### Excerpted records
========================================

(* ===== verification/Daemon.v ===== *)
(** * The main loop (src/ndppd.c)

    One iteration of the [for (;;)] of [main]: the timers, then [nd_io_poll],
    which calls the handlers of the sockets that are readable, then the clock. *)
From S2P Require Import Prelude Addr World Monad Packet Route Netlink Iface Session Proxy Receive.

(** What [nd_io_poll] can deliver to a handler: a frame with the index of the
    interface it came in on, or a netlink datagram. *)
Inductive input :=
  | InFrame (ifindex : Z) (frame : list Z)
  | InDatagram (datagram : list Z).

(** The local variables of [main] that live across iterations. *)
Record loop_vars := mk_loop {
  querying_routes : bool;
  last_session_update : Z;
  last_iface_check : Z }.

Definition loop_start : loop_vars := mk_loop true 0 0.

Section daemon.
Context {BO : ByteOrder}.

Definition handle_input (K : kernel) (i : input) : M unit :=
  match i with
  | InFrame ifindex frame => ndL_handle_frame K ifindex frame
  | InDatagram datagram => ndL_handle_datagram K datagram
  end.

(** The end of the route dump. *)
Definition loop_dump (v : loop_vars) : M bool :=
  now ← gets nd_current_time;
  timeout ← gets w_dump_timeout;
  when (timeout <=? now) (modify (λ w, w <| w_dump_timeout := 0 |>));;
  timeout ← gets w_dump_timeout;
  if querying_routes v && (timeout =? 0) then
    nd_rt_remove_owned_routes;;
    _ ← nd_rt_query_addresses;
    mret false
  else mret (querying_routes v).

(** The timers at the top of an iteration; [K] answers the system calls of the
    periodic rebind. *)
Definition loop_timers (K : kernel) (v : loop_vars) : M loop_vars :=
  querying ← loop_dump v;
  now ← gets nd_current_time;
  update ← (if 100 <? now - last_session_update v
            then nd_session_update_all;; mret now else mret (last_session_update v));
  check ← (if 5000 <? now - last_iface_check v
           then nd_iface_rebind_all K;; mret now else mret (last_iface_check v));
  mret (mk_loop querying update check).

(** Every input comes with the kernel that its handler sees; [now'] is the time
    read at the end. *)
Definition loop_iteration (K : kernel) (inputs : list (kernel * input)) (now' : Z) (v : loop_vars)
    : M loop_vars :=
  v ← loop_timers K v;
  for_each inputs (λ ki, handle_input (fst ki) (snd ki));;
  modify (λ w, w <| nd_current_time := now' |>);;
  mret v.

(** The start of [main] once the configuration is loaded: the sockets, the
    interfaces and the first route dump.  [false] is [EXIT_FAILURE]. *)
Definition daemon_start (K : kernel) (pkt_socket pkt_filter pkt_bind rt_socket rt_bind : bool)
    : M bool :=
  ok ← nd_iface_startup pkt_socket pkt_filter pkt_bind;
  if negb ok then mret false else
  ok ← nd_proxy_startup K;
  if negb ok then mret false else
  ok ← nd_rt_open rt_socket rt_bind;
  if negb ok then mret false else
  _ ← nd_rt_query_routes;
  mret true.

(** [atexit(ndL_exit)], without [nd_alloc_cleanup], which frees the chunks. *)
Definition ndL_exit : M unit :=
  nd_iface_cleanup;;
  nd_rt_cleanup.

End daemon.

========================================

### Exercise prompt
When the entries above show the word "which" in a line, copy that line out.

### Your response
    which calls the handlers of the sockets that are readable, then the clock. *)
(** [atexit(ndL_exit)], without [nd_alloc_cleanup], which frees the chunks. *)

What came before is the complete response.